Organizing Institutions


Keynote Speakers

James Putzel: Professor of Development Studies and Director of the Crisis States Research Centre in the Department of International Development at the London School of Economics and Political Science. He heads the Centre’s research programme on Crisis States. His research and publications range from work on the politics of financial crisis, to work on nationalism, political Islam, comparative politics of development in Southeast and East Asia, democratic transition, developmental states, the role of foreign aid in development and Politics of the HIV/AIDS crisis. His current research is focusing on politics and governance in crisis states including work in Africa and Asia on Understanding ‘Fragile States” and the political economy of state-building and development.

Jeffrey Haynes: Associate Dean of the Faculty of Law, Governance and International Relations, and Director of the Centre for the Study of Religion, Conflict and Cooperation, London Metropolitan University. Among his more recent books are: Religion and Politics in Europe, the Middle East and North Africa (editor, Routledge/ECPR Studies in European Political Science, 2010), The Handbook of Religion and Politics (editor, Routledge, 2008) and Religion and Development: Conflict or Cooperation? (Palgrave, 2007). He is also convenor of the European Consortium for Political Research's Religion and Politics Standing Group and Vice-chair of the International Political Science Association's Research Centre on 'Religion and Politics'.

David Satterthwaite: Senior Fellow at the International Institute for Environment and Development (IIED) and Editor of the international journal Environment and Urbanization. A development planner by training with a Doctorate in social policy, he also teaches at the Development Planning Unit, University College London. His recent books include: The Earthscan Reader on Sustainable Cities (editor), Earthscan, 1999; Environmental Problems in an Urbanizing World (with Jorge E. Hardoy and Diana Mitlin), Earthscan, 2001; and Adapting Cities to Climate Change (co-editor with Jane Bicknell and David Dodman), Earthscan, 2009.  He contributed to the Intergovernmental Panel on Climate Change for the Third and Fourth Assessments (1998 to 2007) on urban adaptation and is contributing to the Fifth Assessment that is currently underway. In 2004, he was awarded the Volvo Environment Prize and made an Honorary Professor at the University of Hull.

Respondents

Magdalena Sepúlveda Carmona: United Nations Independent Expert on the question of human rights and extreme poverty appointed by the Human Rights Council in May 2008. She is also a Research Director at the International Council on Human Rights Policy in Geneva. Magdalena holds a Ph.D in International Human Rights Law from Utrecht University and has worked as a staff attorney at the Inter-American Court of Human Rights, and as the Co-Director of the Department of International Law and Human Rights of the United Nations affiliated University for Peace in San Jose, Costa Rica. She also served as a consultant to the Department of International Protection of UNHCR and more recently to the Norwegian Refugee Council in Colombia. She is Associate Research Fellow at the Norwegian Center for Human Rights.

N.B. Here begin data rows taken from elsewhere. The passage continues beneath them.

(* ===== verification/RateMatchSpec.v ===== *)
(** * Rate matching: the bits selected

    38.212 5.4.2.1 reads the circular buffer from [k0] on, again and again, without its
    filler bits, until [E] bits are read: [positions] lists where.  Both functions of
    [nr_rate_matching.c] visit the buffer in this order, the sender to read it and the
    receiver to add its soft values. *)

From S2P Require Import Prelude RateMatch Tbs.

Module RateMatchSpec.
Import RateMatch.

(** ** Visits *)

(** A loop over positions that stops after [E] of them. *)
Section visits.
Context {S : Type} (step : S -> Z -> Z -> res S) (E : Z).

Definition visit (st : Z * S) (i : Z) : res (Z * S) :=
  if st.1 <? E then s ← step st.2 i st.1; mret (st.1 + 1, s) else mret st.

Definition visits : Z * S -> list Z -> res (Z * S) := res_foldl visit.

Lemma visits_app st l1 l2 : visits st (l1 ++ l2) = (st ← visits st l1; visits st l2).
Proof.
  revert st. induction l1 as [|i l1 IH]; intros st; [done|]. unfold visits in *. cbn [app res_foldl].
  destruct (visit st i) as [st'|]; [apply IH|done].
Qed.

Lemma visits_done k s l : E <= k -> visits (k, s) l = Ok (k, s).
Proof.
  intros Hk. induction l as [|i l IH]; [done|]. unfold visits in *. cbn [res_foldl].
  assert (visit (k, s) i = Ok (k, s)) as ->; [|done]. unfold visit. cbn [fst]. by destruct (Z.ltb_spec k E); [lia|].
Qed.

Lemma visits_cons k s i l : k < E -> visits (k, s) (i :: l) = (s ← step s i k; visits (k + 1, s) l).
Proof.
  intros Hk. unfold visits. cbn [res_foldl].
  assert (visit (k, s) i = (s ← step s i k; mret (k + 1, s))) as ->; [|by destruct (step s i k)].
  unfold visit. cbn [fst snd]. by destruct (Z.ltb_spec k E); [|lia].
Qed.

Lemma visits_count k s l k' s' : k <= E -> visits (k, s) l = Ok (k', s') -> k' = Z.min E (k + zlen l).
Proof.
  revert k s. induction l as [|i l IH]; intros k s Hk H.
  { injection H as <- <-. rewrite zlen_nil. lia. }
  rewrite zlen_cons. pose proof (zlen_nonneg l). destruct (Z.ltb_spec k E).
  - rewrite visits_cons in H by done. destruct (step s i k); [|done]. rewrite res_bind_unfold in H. apply IH in H; lia.
  - rewrite visits_done in H by lia. injection H as <- <-. lia.
Qed.

(** Only the first [E - k] positions count. *)
Lemma visits_take k s l : k <= E -> visits (k, s) (take (Z.to_nat (E - k)) l) = visits (k, s) l.
Proof.
  intros Hk. rewrite <- (take_drop (Z.to_nat (E - k)) l) at 2. rewrite visits_app.
  destruct (visits (k, s) (take (Z.to_nat (E - k)) l)) as [ [k' s']|] eqn:Hv; [|done].
  rewrite res_bind_unfold. destruct (decide (length l <= Z.to_nat (E - k))%nat).
  - by rewrite drop_ge.
  - apply visits_count in Hv; [|done]. rewrite visits_done; [done|]. rewrite zlen_take in Hv. unfold zlen in Hv. lia.
Qed.
End visits.

(** ** Positions *)

Section positions.
Context (Foffset F Ncb : Z).

(** The coded bits from [k0] to the end of the buffer. *)
Definition coded_from (k0 : Z) : list Z :=
  filter (fun i => i < Foffset \/ Foffset + F <= i) (seqZ k0 (Ncb - k0)).

(** Where the [E] bits of a redundancy version are. *)
Definition positions (k0 E : Z) : list Z :=
  take (Z.to_nat E) (coded_from k0 ++ concat (replicate (Z.to_nat E) (coded_from 0))).

Lemma filter_coded (l : list Z) : (forall i, i ∈ l -> i < Foffset \/ Foffset + F <= i) ->
  filter (fun i => i < Foffset \/ Foffset + F <= i) l = l.
Proof using.
  induction l as [|i l IH]; intros H; [done|]. rewrite filter_cons_True by (apply H; set_solver). f_equal. apply IH. set_solver.
Qed.

Lemma filter_filler (l : list Z) : (forall i, i ∈ l -> Foffset <= i < Foffset + F) ->
  filter (fun i => i < Foffset \/ Foffset + F <= i) l = [].
Proof using.
  induction l as [|i l IH]; intros H; [done|].
  rewrite filter_cons_False by (specialize (H i ltac:(set_solver)); lia). apply IH. set_solver.
Qed.

Lemma coded_after k0 : Foffset + F <= k0 <= Ncb -> coded_from k0 = seqZ k0 (Ncb - k0).
Proof using. intros H. apply filter_coded. intros i Hi%elem_of_seqZ. lia. Qed.

Lemma coded_range k0 i : 0 <= k0 -> i ∈ coded_from k0 -> k0 <= i < Ncb /\ (i < Foffset \/ Foffset + F <= i).
Proof using. intros Hk. unfold coded_from. rewrite list_elem_of_filter, elem_of_seqZ. lia. Qed.

Lemma positions_range k0 E i : 0 <= k0 -> i ∈ positions k0 E -> 0 <= i < Ncb /\ (i < Foffset \/ Foffset + F <= i).
Proof using.
  intros Hk Hi. unfold positions in Hi. apply elem_of_take in Hi as (j & Hj & _). apply list_elem_of_lookup_2 in Hj.
  apply elem_of_app in Hj as [Hj|Hj]; [apply coded_range in Hj; lia|].
  apply list_elem_of_In, in_concat in Hj as (l & Hl & Hi). apply list_elem_of_In in Hl, Hi.
  apply elem_of_replicate in Hl as [-> _]. apply coded_range in Hi; lia.
Qed.

Context (HF : 0 <= Foffset /\ 0 <= F /\ Foffset + F < Ncb).

Lemma coded_filler k0 : Foffset <= k0 < Foffset + F -> coded_from k0 = coded_from (Foffset + F).
Proof using HF.
  intros H. unfold coded_from. replace (Ncb - k0) with (Foffset + F - k0 + (Ncb - (Foffset + F))) by lia.
  rewrite seqZ_app, filter_app, filter_filler by lia || (intros i Hi%elem_of_seqZ; lia).
  cbn [app]. do 2 f_equal. lia.
Qed.

Lemma coded_before k0 : 0 <= k0 < Foffset -> coded_from k0 = seqZ k0 (Foffset - k0) ++ coded_from (Foffset + F).
Proof using HF.
  intros H. unfold coded_from at 1. replace (Ncb - k0) with (Foffset - k0 + (F + (Ncb - (Foffset + F)))) by lia.
  rewrite !seqZ_app, !filter_app by lia. rewrite (filter_coded (seqZ k0 _)) by (intros i Hi%elem_of_seqZ; lia).
  rewrite filter_filler by (intros i Hi%elem_of_seqZ; lia). cbn [app]. unfold coded_from. do 3 f_equal. lia.
Qed.

Lemma coded_0 : coded_from 0 = seqZ 0 Foffset ++ coded_from (Foffset + F).
Proof using HF.
  destruct (decide (0 < Foffset)); [rewrite coded_before, Z.sub_0_r by lia; done|].
  assert (seqZ 0 Foffset = []) as -> by (by assert (Foffset = 0) as -> by lia). rewrite app_nil_l.
  destruct (decide (0 < F)); [apply coded_filler; lia|]. f_equal. lia.
Qed.

Lemma coded_0_len : 0 < zlen (coded_from 0).
Proof using HF. rewrite coded_0, coded_after, zlen_app by lia. unfold zlen. rewrite !length_seqZ. lia. Qed.

Lemma positions_len k0 E : 0 <= E -> zlen (positions k0 E) = E.
Proof using HF.
  intros HE. unfold positions. rewrite zlen_take, zlen_app, Z2Nat.id by lia.
  assert (Hr : forall n, Z.of_nat n <= zlen (concat (replicate n (coded_from 0)))).
  { induction n as [|n IH]; [done|]. cbn [replicate concat]. rewrite zlen_app. pose proof coded_0_len. lia. }
  specialize (Hr (Z.to_nat E)). pose proof (zlen_nonneg (coded_from k0)). lia.
Qed.
End positions.

(** ** The sender *)

Definition tx_step (d e : list Z) (i k : Z) : res (list Z) := v ← zget d i; zset e k v.

Lemma tx_step_eq d e i k : tx_step d e i k = (v ← zget d i; zset e k v).
Proof. done. Qed.

(** [d[i]]. *)
Definition at_ (d : list Z) (i : Z) : Z := nth (Z.to_nat i) d 0.

Lemma zget_at d i : 0 <= i < zlen d -> zget d i = Ok (at_ d i).
Proof.
  intros Hi. apply zget_ok. split; [lia|]. unfold at_. rewrite nth_lookup.
  destruct (lookup_lt_is_Some_2 d (Z.to_nat i)) as [x ->]; [unfold zlen in Hi; lia|done].
Qed.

Marit Haug: Research Director at the Department for International Studies at the Norwegian Institute for Urban and Regional Research; emphasizing decentralization as a mechanism for resolving conflict and on social and political inclusion in post-conflict countries.

Stein Villumstad: Deputy Secretary General of Religions for Peace; formerly working with Norwegian Church Aid in different positions, including Assistant General Secretary at Norwegian Church Aid, in charge of Department for Policy and Human Rights, and Regional Representative in Eastern Africa. He has written Social Reconstruction of Africa: Perspectives from Without and Within (2005).

Karen O'Brien: Professor in the Department of Sociology and Human Geography at the University of Oslo, Norway. She has been working on climate change research for over twenty years, with an emphasis on how interacting processes of global change affect human security. She leads the Norklima-funded PLAN project on The Potentials of and Limits to Adaptation in Norway, which focuses on adaptation as a social process. She is a coordinating lead author on the IPCC Special Report on Managing the Risk of Extreme Events and Disasters to Advance Climate Change Adaptation.